THE RECORDS:
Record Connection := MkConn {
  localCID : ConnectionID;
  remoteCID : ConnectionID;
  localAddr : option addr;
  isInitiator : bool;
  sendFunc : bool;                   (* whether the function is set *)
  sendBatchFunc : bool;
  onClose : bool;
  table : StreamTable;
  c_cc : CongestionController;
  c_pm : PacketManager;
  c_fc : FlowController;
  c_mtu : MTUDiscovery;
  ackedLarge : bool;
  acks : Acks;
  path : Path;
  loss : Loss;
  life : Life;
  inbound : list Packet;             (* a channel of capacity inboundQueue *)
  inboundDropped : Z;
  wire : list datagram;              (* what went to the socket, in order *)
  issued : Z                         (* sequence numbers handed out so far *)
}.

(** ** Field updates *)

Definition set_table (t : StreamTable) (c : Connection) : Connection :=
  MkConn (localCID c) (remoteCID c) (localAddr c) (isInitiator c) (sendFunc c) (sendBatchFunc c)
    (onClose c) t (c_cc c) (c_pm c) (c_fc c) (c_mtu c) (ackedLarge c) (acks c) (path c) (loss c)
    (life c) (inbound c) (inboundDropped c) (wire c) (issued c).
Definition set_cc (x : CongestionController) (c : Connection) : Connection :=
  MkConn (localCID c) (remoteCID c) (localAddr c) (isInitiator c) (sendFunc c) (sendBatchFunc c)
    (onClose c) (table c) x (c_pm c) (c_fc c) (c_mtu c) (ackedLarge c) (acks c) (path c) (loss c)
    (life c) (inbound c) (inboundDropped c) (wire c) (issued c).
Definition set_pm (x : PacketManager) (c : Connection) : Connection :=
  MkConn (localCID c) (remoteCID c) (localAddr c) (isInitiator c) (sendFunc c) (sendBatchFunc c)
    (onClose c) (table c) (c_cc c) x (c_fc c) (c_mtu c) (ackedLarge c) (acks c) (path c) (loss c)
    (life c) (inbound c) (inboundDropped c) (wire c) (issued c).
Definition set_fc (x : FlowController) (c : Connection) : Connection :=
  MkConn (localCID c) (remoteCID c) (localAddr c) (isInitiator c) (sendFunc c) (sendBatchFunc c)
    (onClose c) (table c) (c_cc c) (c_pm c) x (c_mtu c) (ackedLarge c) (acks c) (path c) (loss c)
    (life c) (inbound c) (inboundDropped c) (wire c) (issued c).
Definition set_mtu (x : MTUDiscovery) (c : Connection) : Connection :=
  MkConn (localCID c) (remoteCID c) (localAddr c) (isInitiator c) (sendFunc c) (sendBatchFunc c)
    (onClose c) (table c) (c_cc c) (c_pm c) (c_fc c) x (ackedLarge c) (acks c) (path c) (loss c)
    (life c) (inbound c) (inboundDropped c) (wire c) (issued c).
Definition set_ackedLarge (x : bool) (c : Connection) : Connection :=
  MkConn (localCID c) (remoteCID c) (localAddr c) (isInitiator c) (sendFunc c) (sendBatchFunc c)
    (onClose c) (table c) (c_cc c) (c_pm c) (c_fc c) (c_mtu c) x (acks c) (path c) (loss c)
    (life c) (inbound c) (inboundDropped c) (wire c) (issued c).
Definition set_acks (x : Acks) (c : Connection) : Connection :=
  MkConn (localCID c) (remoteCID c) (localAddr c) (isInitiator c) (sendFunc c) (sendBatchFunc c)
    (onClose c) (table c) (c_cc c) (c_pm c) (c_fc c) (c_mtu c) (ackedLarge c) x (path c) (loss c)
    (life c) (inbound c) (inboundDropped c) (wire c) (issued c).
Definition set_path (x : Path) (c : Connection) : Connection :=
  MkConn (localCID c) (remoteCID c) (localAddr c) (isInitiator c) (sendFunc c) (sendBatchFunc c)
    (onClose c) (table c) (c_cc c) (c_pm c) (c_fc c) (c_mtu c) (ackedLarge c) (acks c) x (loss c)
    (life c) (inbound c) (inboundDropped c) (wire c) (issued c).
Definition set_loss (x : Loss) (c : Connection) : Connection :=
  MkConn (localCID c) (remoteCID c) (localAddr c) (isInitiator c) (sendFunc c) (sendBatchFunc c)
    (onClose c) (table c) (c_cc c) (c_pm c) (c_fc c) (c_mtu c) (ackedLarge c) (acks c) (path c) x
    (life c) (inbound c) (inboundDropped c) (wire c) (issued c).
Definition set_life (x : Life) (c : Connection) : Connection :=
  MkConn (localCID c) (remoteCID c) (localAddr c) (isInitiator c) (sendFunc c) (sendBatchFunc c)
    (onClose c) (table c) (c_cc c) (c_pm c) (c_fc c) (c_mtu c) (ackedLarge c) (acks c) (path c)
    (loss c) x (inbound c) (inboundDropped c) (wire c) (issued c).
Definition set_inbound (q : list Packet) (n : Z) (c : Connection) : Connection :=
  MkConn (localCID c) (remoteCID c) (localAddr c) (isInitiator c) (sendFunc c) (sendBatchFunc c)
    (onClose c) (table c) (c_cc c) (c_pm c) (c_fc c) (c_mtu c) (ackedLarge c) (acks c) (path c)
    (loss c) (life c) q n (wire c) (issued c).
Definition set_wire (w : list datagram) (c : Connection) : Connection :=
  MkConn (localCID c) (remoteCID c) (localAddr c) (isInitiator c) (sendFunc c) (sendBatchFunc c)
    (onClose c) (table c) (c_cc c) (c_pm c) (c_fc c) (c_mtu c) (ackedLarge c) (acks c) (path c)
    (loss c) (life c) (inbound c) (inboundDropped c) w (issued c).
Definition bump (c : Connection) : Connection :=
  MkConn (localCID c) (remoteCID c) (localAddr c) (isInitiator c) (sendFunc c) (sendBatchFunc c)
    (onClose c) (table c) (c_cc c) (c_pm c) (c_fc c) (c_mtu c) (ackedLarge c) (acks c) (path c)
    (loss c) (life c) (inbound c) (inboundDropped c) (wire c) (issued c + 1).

EXERCISE INSTRUCTIONS: Check each line of the material for "MTUDiscovery". Copy the ones that have it.

TASK ANSWER:
  c_mtu : MTUDiscovery;
Definition set_mtu (x : MTUDiscovery) (c : Connection) : Connection :=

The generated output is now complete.